### Activity
Give back the entries exactly, ending with the "fs_mkdirs n t pre rest = (Ok tt, t') →" line.
───── Entries shown ─────
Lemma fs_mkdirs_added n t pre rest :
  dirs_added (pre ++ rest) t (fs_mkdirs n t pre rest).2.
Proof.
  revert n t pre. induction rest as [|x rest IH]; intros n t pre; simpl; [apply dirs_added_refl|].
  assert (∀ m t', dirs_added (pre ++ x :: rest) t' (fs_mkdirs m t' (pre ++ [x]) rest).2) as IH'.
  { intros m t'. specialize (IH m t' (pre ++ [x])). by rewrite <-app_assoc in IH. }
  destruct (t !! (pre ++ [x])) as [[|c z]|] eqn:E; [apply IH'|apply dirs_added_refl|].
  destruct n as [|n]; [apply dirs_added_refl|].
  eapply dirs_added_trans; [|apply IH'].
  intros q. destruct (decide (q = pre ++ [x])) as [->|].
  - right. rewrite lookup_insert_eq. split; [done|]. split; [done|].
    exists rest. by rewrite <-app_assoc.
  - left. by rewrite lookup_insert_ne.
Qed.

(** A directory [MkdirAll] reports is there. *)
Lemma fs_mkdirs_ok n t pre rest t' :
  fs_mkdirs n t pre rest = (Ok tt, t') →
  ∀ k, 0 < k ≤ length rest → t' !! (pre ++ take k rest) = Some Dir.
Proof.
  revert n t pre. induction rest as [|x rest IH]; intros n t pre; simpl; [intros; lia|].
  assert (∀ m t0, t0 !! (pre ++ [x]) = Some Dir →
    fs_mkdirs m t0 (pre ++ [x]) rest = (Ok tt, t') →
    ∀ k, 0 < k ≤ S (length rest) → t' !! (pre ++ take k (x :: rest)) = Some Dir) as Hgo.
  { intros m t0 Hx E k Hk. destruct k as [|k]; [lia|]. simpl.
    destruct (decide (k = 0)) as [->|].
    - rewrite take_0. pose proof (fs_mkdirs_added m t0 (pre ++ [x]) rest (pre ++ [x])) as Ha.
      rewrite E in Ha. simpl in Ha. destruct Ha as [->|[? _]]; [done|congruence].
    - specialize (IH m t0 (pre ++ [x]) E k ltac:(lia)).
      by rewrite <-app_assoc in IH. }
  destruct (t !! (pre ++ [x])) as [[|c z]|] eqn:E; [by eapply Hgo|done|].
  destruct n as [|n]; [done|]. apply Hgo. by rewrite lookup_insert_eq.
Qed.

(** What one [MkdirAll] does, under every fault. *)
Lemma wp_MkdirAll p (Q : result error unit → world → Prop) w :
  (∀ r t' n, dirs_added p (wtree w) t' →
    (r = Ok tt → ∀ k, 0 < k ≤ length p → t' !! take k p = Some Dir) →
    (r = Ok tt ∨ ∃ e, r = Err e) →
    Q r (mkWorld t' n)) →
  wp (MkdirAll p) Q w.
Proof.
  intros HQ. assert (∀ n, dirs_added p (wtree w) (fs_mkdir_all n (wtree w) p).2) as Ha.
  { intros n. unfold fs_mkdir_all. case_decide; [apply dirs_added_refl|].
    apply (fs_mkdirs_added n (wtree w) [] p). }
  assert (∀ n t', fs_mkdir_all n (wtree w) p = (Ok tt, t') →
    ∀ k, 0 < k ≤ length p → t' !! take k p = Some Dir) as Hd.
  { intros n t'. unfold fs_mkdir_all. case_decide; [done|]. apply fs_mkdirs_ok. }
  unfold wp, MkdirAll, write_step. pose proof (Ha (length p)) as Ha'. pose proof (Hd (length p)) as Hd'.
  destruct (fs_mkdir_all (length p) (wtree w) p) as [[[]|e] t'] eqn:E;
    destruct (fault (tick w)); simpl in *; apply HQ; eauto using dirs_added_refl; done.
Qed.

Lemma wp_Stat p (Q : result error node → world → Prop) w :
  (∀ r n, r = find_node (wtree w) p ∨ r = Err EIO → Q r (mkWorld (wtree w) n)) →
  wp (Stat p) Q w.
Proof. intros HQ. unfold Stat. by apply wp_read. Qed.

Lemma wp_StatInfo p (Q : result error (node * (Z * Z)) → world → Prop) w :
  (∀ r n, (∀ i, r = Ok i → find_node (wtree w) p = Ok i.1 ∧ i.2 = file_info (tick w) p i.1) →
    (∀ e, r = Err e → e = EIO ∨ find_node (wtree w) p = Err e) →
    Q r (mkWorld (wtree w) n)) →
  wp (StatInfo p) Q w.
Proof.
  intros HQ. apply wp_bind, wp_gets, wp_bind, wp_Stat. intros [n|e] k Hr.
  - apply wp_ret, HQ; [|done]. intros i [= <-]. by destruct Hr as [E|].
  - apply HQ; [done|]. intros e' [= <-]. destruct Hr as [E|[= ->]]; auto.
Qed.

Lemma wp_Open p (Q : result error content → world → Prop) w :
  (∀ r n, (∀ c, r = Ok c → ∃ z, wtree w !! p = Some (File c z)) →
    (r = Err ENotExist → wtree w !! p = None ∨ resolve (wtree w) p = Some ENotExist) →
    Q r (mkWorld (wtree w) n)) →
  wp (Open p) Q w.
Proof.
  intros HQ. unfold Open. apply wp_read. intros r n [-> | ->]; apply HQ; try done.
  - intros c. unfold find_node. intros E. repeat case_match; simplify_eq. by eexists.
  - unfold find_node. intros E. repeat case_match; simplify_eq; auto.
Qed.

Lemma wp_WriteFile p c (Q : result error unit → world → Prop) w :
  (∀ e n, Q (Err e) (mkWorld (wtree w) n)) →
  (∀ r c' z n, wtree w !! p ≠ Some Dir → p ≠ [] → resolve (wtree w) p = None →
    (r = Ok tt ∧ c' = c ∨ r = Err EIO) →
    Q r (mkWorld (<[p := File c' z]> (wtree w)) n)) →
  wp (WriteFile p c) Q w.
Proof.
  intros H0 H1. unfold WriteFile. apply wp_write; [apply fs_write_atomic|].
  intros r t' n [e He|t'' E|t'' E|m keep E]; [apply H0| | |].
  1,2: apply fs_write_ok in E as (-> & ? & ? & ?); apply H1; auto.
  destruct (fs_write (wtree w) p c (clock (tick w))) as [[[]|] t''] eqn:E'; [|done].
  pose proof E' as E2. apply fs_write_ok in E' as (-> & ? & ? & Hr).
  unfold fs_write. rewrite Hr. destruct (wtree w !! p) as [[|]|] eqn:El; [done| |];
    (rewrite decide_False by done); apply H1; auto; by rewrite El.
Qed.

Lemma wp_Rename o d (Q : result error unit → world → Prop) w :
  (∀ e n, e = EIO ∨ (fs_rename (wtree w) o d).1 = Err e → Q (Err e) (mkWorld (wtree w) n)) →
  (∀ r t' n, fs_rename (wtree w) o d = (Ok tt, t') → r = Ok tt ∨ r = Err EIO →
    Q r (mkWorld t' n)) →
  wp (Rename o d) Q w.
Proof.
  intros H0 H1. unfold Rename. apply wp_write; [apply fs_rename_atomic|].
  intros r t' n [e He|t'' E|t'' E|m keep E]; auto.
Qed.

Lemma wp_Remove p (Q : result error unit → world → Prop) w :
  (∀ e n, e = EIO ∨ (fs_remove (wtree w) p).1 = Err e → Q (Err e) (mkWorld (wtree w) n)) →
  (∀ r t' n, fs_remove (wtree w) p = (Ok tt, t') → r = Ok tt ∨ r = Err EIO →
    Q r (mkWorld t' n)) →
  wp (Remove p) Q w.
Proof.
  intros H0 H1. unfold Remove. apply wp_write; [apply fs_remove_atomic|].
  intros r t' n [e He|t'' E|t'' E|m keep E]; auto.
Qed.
─────
### Result of the exercise
Lemma fs_mkdirs_added n t pre rest :
  dirs_added (pre ++ rest) t (fs_mkdirs n t pre rest).2.
Proof.
  revert n t pre. induction rest as [|x rest IH]; intros n t pre; simpl; [apply dirs_added_refl|].
  assert (∀ m t', dirs_added (pre ++ x :: rest) t' (fs_mkdirs m t' (pre ++ [x]) rest).2) as IH'.
  { intros m t'. specialize (IH m t' (pre ++ [x])). by rewrite <-app_assoc in IH. }
  destruct (t !! (pre ++ [x])) as [[|c z]|] eqn:E; [apply IH'|apply dirs_added_refl|].
  destruct n as [|n]; [apply dirs_added_refl|].
  eapply dirs_added_trans; [|apply IH'].
  intros q. destruct (decide (q = pre ++ [x])) as [->|].
  - right. rewrite lookup_insert_eq. split; [done|]. split; [done|].
    exists rest. by rewrite <-app_assoc.
  - left. by rewrite lookup_insert_ne.
Qed.

(** A directory [MkdirAll] reports is there. *)
Lemma fs_mkdirs_ok n t pre rest t' :
  fs_mkdirs n t pre rest = (Ok tt, t') →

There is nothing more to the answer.